Python: itertools.groupby() and pd.DataFrame.groupby() are different!
Looks like I’ve been wrong for years… maybe because I am too familiar with the SQL-style groupby
operation.
import pandas as pd
# A dataframe with only one column `grade`
df = pd.DataFrame(data={'grade': list('AAAABBBCCDAABBB')})

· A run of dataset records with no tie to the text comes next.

(** A loaded file is accepted exactly when the configuration id, the private
    key, the interface address, the public key of the peer and its endpoint
    are all present with a non-empty value; the allowed ranges, the DNS
    entry and the keepalive play no part in that. *)
Theorem ParseConfig_accepts_iff_required_keys_present (L : Lib) (f : Ini.File) :
  (exists cfg id, ParseCfg.ParseConfig (Ok f) = Ok (cfg, id))
  <->
  (Ini.KeyString (Ini.GetSection f "portmap") "config_id" <> ""
   /\ Ini.KeyString (Ini.GetSection f "Interface") "PrivateKey" <> ""
   /\ Ini.KeyString (Ini.GetSection f "Interface") "Address" <> ""
   /\ Ini.KeyString (Ini.GetSection f "Peer") "PublicKey" <> ""
   /\ Ini.KeyString (Ini.GetSection f "Peer") "Endpoint" <> "").
Proof.
  rewrite ParseConfig_loaded. cbv zeta.
  rewrite <- !String.eqb_neq.
  destruct (String.eqb (Ini.KeyString (Ini.GetSection f "portmap") "config_id") "");
    [split; [intros (cfg & id & H); discriminate H|intros (H & _); discriminate H]|].
  destruct (String.eqb (Ini.KeyString (Ini.GetSection f "Interface") "PrivateKey") "");
    [split; [intros (cfg & id & H); discriminate H|intros (_ & H & _); discriminate H]|].
  destruct (String.eqb (Ini.KeyString (Ini.GetSection f "Interface") "Address") "");
    [split; [intros (cfg & id & H); discriminate H|intros (_ & _ & H & _); discriminate H]|].
  destruct (String.eqb (Ini.KeyString (Ini.GetSection f "Peer") "PublicKey") "");
    [split; [intros (cfg & id & H); discriminate H|intros (_ & _ & _ & H & _); discriminate H]|].
  destruct (String.eqb (Ini.KeyString (Ini.GetSection f "Peer") "Endpoint") "");
    [split; [intros (cfg & id & H); discriminate H|intros (_ & _ & _ & _ & H); discriminate H]|].
  split; [intros _; repeat split; reflexivity|intros _; do 2 eexists; reflexivity].
Qed.

(** The allowed ranges of a parsed configuration are the pieces of the
    value of [AllowedIPs] between its commas, kept as they are: joined with
    commas they give that value back, none of them holds a comma, and white
    space around a piece is not removed. *)
Theorem ParseConfig_allowed_ranges_round_trip (L : Lib) (f : Ini.File)
    (cfg : WireguardConfig) (id : string) :
  ParseCfg.ParseConfig (Ok f) = Ok (cfg, id) ->
  String.concat "," (AllowedIPs (Peer cfg))
  = Ini.KeyString (Ini.GetSection f "Peer") "AllowedIPs"
  /\ Forall (fun w => ~ In ","%char (list_ascii_of_string w)) (AllowedIPs (Peer cfg)).
Proof.
  rewrite ParseConfig_loaded. cbv zeta.
  repeat match goal with
         | |- context [if ?b then _ else _] => destruct b
         end; try discriminate.
  intros Heq. inversion Heq; subst. cbn [AllowedIPs Peer].
  split; [apply concat_Split|apply Split_free_of_sep].
Qed.

Lemma ParseConfig_allowed_ranges_round_trip_witness :
  String.concat "," (AllowedIPs (Peer Examples.cfgTwoRanges))
  = Ini.KeyString (Ini.GetSection Examples.iniTwoRanges "Peer") "AllowedIPs"
  /\ Forall (fun w => ~ In ","%char (list_ascii_of_string w))
       (AllowedIPs (Peer Examples.cfgTwoRanges)).
Proof.
  exact (ParseConfig_allowed_ranges_round_trip IPv4.lib Examples.iniTwoRanges
           Examples.cfgTwoRanges "42" eq_refl).
Defined.

(** For every file the parser accepts, the request for the mappings names
    the configuration id of the file: the path is never the bare listing of
    all mappings. *)
Theorem connect_asks_for_mappings_of_the_configuration (L : Lib)
    (loaded : result Ini.File) (cfg : WireguardConfig) (id : string) :
  ParseCfg.ParseConfig loaded = Ok (cfg, id) ->
  Api.ListMappings_path (Api.connectParams id) = ("/mappings?config_id=" ++ id)%string
  /\ Api.ListMappings_path (Api.connectParams id) <> "/mappings".
Proof.
  intros Hp.
  assert (Hid : String.eqb id "" = false).
  { destruct loaded as [f|e]; [|discriminate Hp].
    rewrite ParseConfig_loaded in Hp. cbv zeta in Hp.
    destruct (String.eqb (Ini.KeyString (Ini.GetSection f "portmap") "config_id") "")
      eqn:Hc; [discriminate Hp|].
    repeat match type of Hp with
           | context [if ?b then _ else _] => destruct b
           end; try discriminate Hp.
    inversion Hp; subst. exact Hc. }
  unfold Api.ListMappings_path, Api.connectParams. cbn [List.length Nat.ltb Nat.leb].
  cbn [Api.queryLoop]. rewrite Hid. cbn [negb app List.length Nat.ltb Nat.leb String.concat].
  split; [reflexivity|]. cbn. intros H. discriminate H.
Qed.

Lemma connect_asks_for_mappings_of_the_configuration_witness :
  Api.ListMappings_path (Api.connectParams "42") = "/mappings?config_id=42"
  /\ Api.ListMappings_path (Api.connectParams "42") <> "/mappings".
Proof.
  exact (connect_asks_for_mappings_of_the_configuration IPv4.lib
           (Ok Examples.iniTwoRanges) Examples.cfgTwoRanges "42" eq_refl).
Defined.

(** ** The check of interface names against its pattern *)

Lemma matches_Nothing (s : string) : Regexp.matches Regexp.Nothing s = false.
Proof. induction s as [|c s IH]; [reflexivity|exact IH]. Qed.

Lemma matches_Alt (r1 r2 : Regexp.re) (s : string) :
  Regexp.matches (Regexp.Alt r1 r2) s = Regexp.matches r1 s || Regexp.matches r2 s.
Proof.
  revert r1 r2. induction s as [|c s IH]; intros r1 r2; [reflexivity|].
  cbn [Regexp.matches Regexp.deriv]. apply IH.
Qed.

Lemma matches_Cat_Nothing (r : Regexp.re) (s : string) :
  Regexp.matches (Regexp.Cat Regexp.Nothing r) s = false.
Proof. induction s as [|c s IH]; [reflexivity|exact IH]. Qed.

Lemma matches_Cat_Eps (r : Regexp.re) (s : string) :
  Regexp.matches (Regexp.Cat Regexp.Eps r) s = Regexp.matches r s.
Proof.
  destruct s as [|c s]; [reflexivity|].
  cbn [Regexp.matches Regexp.deriv Regexp.nullable].
  rewrite matches_Alt, matches_Cat_Nothing. reflexivity.
Qed.

(** Two expressions that match the same texts do so in front of a third. *)
Lemma matches_Cat_congr (r : Regexp.re) (s : string) :
  forall a b : Regexp.re,
    (forall s', Regexp.matches a s' = Regexp.matches b s') ->
    Regexp.matches (Regexp.Cat a r) s = Regexp.matches (Regexp.Cat b r) s.
Proof.
  induction s as [|c s IH]; intros a b Hab.
  - cbn [Regexp.matches Regexp.nullable].
    pose proof (Hab "") as H0. cbn [Regexp.matches] in H0. rewrite H0. reflexivity.
  - cbn [Regexp.matches Regexp.deriv].
    pose proof (Hab "") as H0. cbn [Regexp.matches] in H0. rewrite H0.
    assert (Hd : forall s', Regexp.matches (Regexp.deriv c a) s'
                            = Regexp.matches (Regexp.deriv c b) s').
    { intros s'. exact (Hab (String c s')). }
    destruct (Regexp.nullable b).
    + rewrite !matches_Alt. rewrite (IH _ _ Hd). reflexivity.
    + exact (IH _ _ Hd).
Qed.

Lemma matches_Cat_Alt (r : Regexp.re) (s : string) :
  forall a b : Regexp.re,
    Regexp.matches (Regexp.Cat (Regexp.Alt a b) r) s
    = Regexp.matches (Regexp.Cat a r) s || Regexp.matches (Regexp.Cat b r) s.
Proof.
  induction s as [|c s IH]; intros a b.
  - cbn [Regexp.matches Regexp.nullable].
    destruct (Regexp.nullable a), (Regexp.nullable b), (Regexp.nullable r); reflexivity.
  - cbn [Regexp.matches Regexp.deriv Regexp.nullable].
    destruct (Regexp.nullable a), (Regexp.nullable b); cbn [orb];
      rewrite ?matches_Alt, IH;
      destruct (Regexp.matches (Regexp.Cat (Regexp.deriv c a) r) s),
               (Regexp.matches (Regexp.Cat (Regexp.deriv c b) r) s),
               (Regexp.matches (Regexp.deriv c r) s); reflexivity.
Qed.

Lemma matches_Cat_Range (lo hi : ascii) (r : Regexp.re) (c : ascii) (s : string) :
  Regexp.matches (Regexp.Cat (Regexp.Range lo hi) r) (String c s)
  = Regexp.inRange lo hi c && Regexp.matches r s.
Proof.
  cbn [Regexp.matches Regexp.deriv Regexp.nullable].
  destruct (Regexp.inRange lo hi c); cbn [andb].
  - apply matches_Cat_Eps.
  - apply matches_Cat_Nothing.
Qed.

Lemma inRange_same (a c : ascii) : Regexp.inRange a a c = Ascii.eqb a c.
Proof.
  unfold Regexp.inRange.
  destruct (Ascii.eqb a c) eqn:He.
  - apply Ascii.eqb_eq in He. subst c. rewrite Nat.leb_refl. reflexivity.
  - apply andb_false_iff.
    destruct (nat_of_ascii a <=? nat_of_ascii c)%nat eqn:H1; [|left; reflexivity].
    destruct (nat_of_ascii c <=? nat_of_ascii a)%nat eqn:H2; [|right; reflexivity].
    exfalso. apply Nat.leb_le in H1, H2.
    apply Ascii.eqb_neq in He. apply He.
    rewrite <- (ascii_nat_embedding a), <- (ascii_nat_embedding c).
    f_equal. lia.
Qed.
(* ===== verification/_CoqProject ===== *)
-Q . S2P
Prelude.v
Explore.v
CppString.v
Support.v
Platform.v
Wire.v
Nmea.v
Pghp2.v
Messages.v
ProxyFilter.v
Plugin.v
DataFlow.v
ProxyLog.v
Json.v
Endpoints.v
Activation.v
Certs.v
Thread.v
BaseClient.v
RemoteHost.v
Session.v
HostThread.v
SessionRun.v
Config.v
Tls.v
ProviderClient.v
ProviderStop.v
LocalHost.v
LocalThread.v
LocalStop.v
EndToEnd.v
HttpClient.v
Status.v
Errors.v
WebApp.v
Exchange.v
ActivationStop.v
Main.v
Types.v
(** Searching for a single byte. *)
Lemma sfind_one_app w pre post :
  Forall (fun c => Ascii.eqb w c = false) pre ->
  sfind (pre ++ w :: post) [w] 0 = zlen pre.
Proof.
  intros H. rewrite sfind_0, find_from_one.
  rewrite find_first_app; [lia|done|apply Ascii.eqb_refl].
Qed.

Lemma sfind_one_none w l :
  Forall (fun c => Ascii.eqb w c = false) l -> sfind l [w] 0 = npos.
Proof.
  intros H. rewrite sfind_0, find_from_one. by apply find_first_none.
Qed.

Lemma substr_Ok s pos n :
  0 <= pos <= zlen s -> 0 <= n ->
  substr s pos n = Ok (take (Z.to_nat n) (drop (Z.to_nat pos) s)).
Proof.
  intros Hp Hn. unfold substr. zcase; [lia|]. f_equal.
  destruct (Z.le_ge_cases n (zlen s - pos)).
  - by rewrite Z.min_l.
  - rewrite Z.min_r by lia. unfold zlen in *.
    rewrite !take_ge; [done|rewrite length_drop; lia..].
Qed.

Lemma substr_mid pre mid post :
  substr (pre ++ mid ++ post) (zlen pre) (zlen mid) = Ok mid.
Proof.
  rewrite substr_Ok by zlen_lia. unfold zlen. rewrite !Nat2Z.id.
  by rewrite drop_app_length, take_app_length.
Qed.

Lemma substr_suffix pre post n :
  zlen post <= n -> substr (pre ++ post) (zlen pre) n = Ok post.
Proof.
  intros. rewrite substr_Ok by zlen_lia. unfold zlen in *. rewrite Nat2Z.id.
  rewrite drop_app_length, take_ge; [done|lia].
Qed.

Lemma substr_prefix pre post :
  substr (pre ++ post) 0 (zlen pre) = Ok pre.
Proof. apply (substr_mid []). Qed.

(** Positions beyond the end throw, and only those. *)
Lemma substr_throws s pos n : zlen s < pos <-> substr s pos n = Throw OutOfRange.
Proof. unfold substr. zcase; split; first [done|lia]. Qed.

(** ** Lemmas: [replace] of one byte *)

(** Split a list at the first occurrence of [w]. *)
Lemma split_at_first (w : ascii) l : exists seg tail,
  l = seg ++ tail /\ Forall (fun c => Ascii.eqb w c = false) seg /\
  (tail = [] \/ exists t, tail = w :: t).
Proof.
  induction l as [|c l (seg & tail & -> & Hs & Ht)].
  - exists [], []. eauto.
  - destruct (Ascii.eqb_spec w c) as [->|Hne].
    + exists [], (c :: seg ++ tail). eauto.
    + exists (c :: seg), tail. split; [done|]. split; [|done].
      constructor; [|done]. by apply Ascii.eqb_neq.
Qed.

(** What replacing every [w] means. *)
Definition subst_byte (w : ascii) (with_ s : list ascii) : list ascii :=
  flat_map (fun c => if Ascii.eqb w c then with_ else [c]) s.

Lemma subst_byte_app w v s t : subst_byte w v (s ++ t) = subst_byte w v s ++ subst_byte w v t.
Proof. apply flat_map_app. Qed.

Lemma subst_byte_free w v s :
  Forall (fun c => Ascii.eqb w c = false) s -> subst_byte w v s = s.
Proof.
  unfold subst_byte. induction 1 as [|c l Hc _ IH]; [done|].
  cbn. rewrite Hc. cbn. by rewrite IH.
Qed.

Lemma subst_byte_hit w v t : subst_byte w v (w :: t) = v ++ subst_byte w v t.
Proof. unfold subst_byte. cbn. by rewrite Ascii.eqb_refl. Qed.

Lemma subst_byte_skip w v c t : c <> w -> subst_byte w v (c :: t) = c :: subst_byte w v t.
Proof. intros. unfold subst_byte. cbn. by rewrite (proj2 (Ascii.eqb_neq w c)). Qed.

Lemma sfind_at w pre rest :
  sfind (pre ++ rest) [w] (zlen pre) = find_first (Ascii.eqb w) rest (zlen pre).
Proof.
  unfold sfind. zcase; [zlen_lia|].
  unfold zlen. by rewrite Nat2Z.id, drop_app_length, find_from_one.
Qed.

(** The segment up to the next [w], as the loop cuts it out. *)
Lemma next_piece w pre seg tail :
  Forall (fun c => Ascii.eqb w c = false) seg ->
  (tail = [] \/ exists t, tail = w :: t) ->
  zlen (pre ++ seg ++ tail) < npos ->
  let end1 := sfind (pre ++ seg ++ tail) [w] (zlen pre) in
  end1 = (if decide (tail = []) then npos else zlen (pre ++ seg)) /\
  substr (pre ++ seg ++ tail) (zlen pre) (wrap 64 (end1 - zlen pre)) = Ok seg.
Proof.
  intros Hs Ht Hlen end1. subst end1. rewrite sfind_at.
  destruct Ht as [->|[t ->]]; case_decide; try done.
  - rewrite find_first_none; [|by rewrite app_nil_r]. split; [done|].
    rewrite app_nil_r in *. unfold npos in *.
    rewrite wrap_small; [|unfold in_uint; zlen_lia].
    apply substr_suffix. zlen_lia.
  - rewrite find_first_app; [|done|apply Ascii.eqb_refl].
    split; [zlen_lia|]. rewrite Z.add_simpl_l.
    unfold npos in *. rewrite wrap_small; [|unfold in_uint; zlen_lia].
    apply substr_mid.
Qed.

Lemma replace_loop_byte w v fuel pre seg tail r :
  (length tail < fuel)%nat ->
  (tail = [] \/ exists t, tail = w :: t) ->
  zlen (pre ++ seg ++ tail) < npos ->
  replace_loop fuel (pre ++ seg ++ tail) [w] v
    (if decide (tail = []) then npos else zlen (pre ++ seg)) r
  = Ok (r ++ subst_byte w v tail).
Proof.
  revert pre seg tail r. induction fuel as [|fuel IH]; intros pre seg tail r Hf Ht Hlen.
  { lia. }
  cbn [replace_loop]. destruct Ht as [->|[t ->]]; case_decide; try done.
  { rewrite Z.eqb_refl. simpl. by rewrite app_nil_r. }
  zcase; [unfold npos in *; zlen_lia|].
  rewrite (zlen_cons w []), zlen_nil. rewrite subst_byte_hit.
  destruct (split_at_first w t) as (seg' & tail' & -> & Hs' & Ht').
  assert (E : pre ++ seg ++ w :: seg' ++ tail' = (pre ++ seg ++ [w]) ++ seg' ++ tail').
  { by rewrite <- !app_assoc. }
  assert (Hp : zlen (pre ++ seg) + (1 + 0) = zlen (pre ++ seg ++ [w])) by zlen_lia.
  rewrite Hp, E in *.
  destruct (next_piece w (pre ++ seg ++ [w]) seg' tail') as [-> Hpiece]; [done..|].
  zcase.
  - assert (seg' ++ tail' = []) as [-> ->]%app_eq_nil.
    { apply length_zero_iff_nil. unfold zlen in *. rewrite !length_app in *. simpl in *. lia. }
    simpl. by rewrite app_nil_r.
  - rewrite Hpiece, bind_Ok.
    rewrite IH; [|simpl in Hf; rewrite length_app in Hf; lia|done|done].
    rewrite subst_byte_app, (subst_byte_free _ _ seg') by done.
    by rewrite <- !app_assoc.
Qed.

# Every accumulated `g` has the same dataframe structure with `df`
for k, g in df.groupby(by='grade'):
print(k, ":", list(g.grade))
# Output:
# A : ['A', 'A', 'A', 'A', 'A', 'A']
# B : ['B', 'B', 'B', 'B', 'B', 'B']
# C : ['C', 'C']
# D : ['D']
Works as expected.
from itertools import groupby
# Every accumulated `g` is a generator
for k, g in groupby('AAAABBBCCDAABBB'):
print(k, ":", list(g))
# Output:
# A : ['A', 'A', 'A', 'A']
# B : ['B', 'B', 'B']
# C : ['C', 'C']
# D : ['D']
# A : ['A', 'A']
# B : ['B', 'B', 'B']
Yes, 2 groups with key 'A'
and 2 groups with key 'B'
. They won’t combine!
Simply put:
pd.DataFrame.groupby()
groups data globally- since it can see the whole data
itertools.groupby()
groups data locally- since it has to iterate through data entries one by one.
- Previous groups are not referred to when processing latter ones.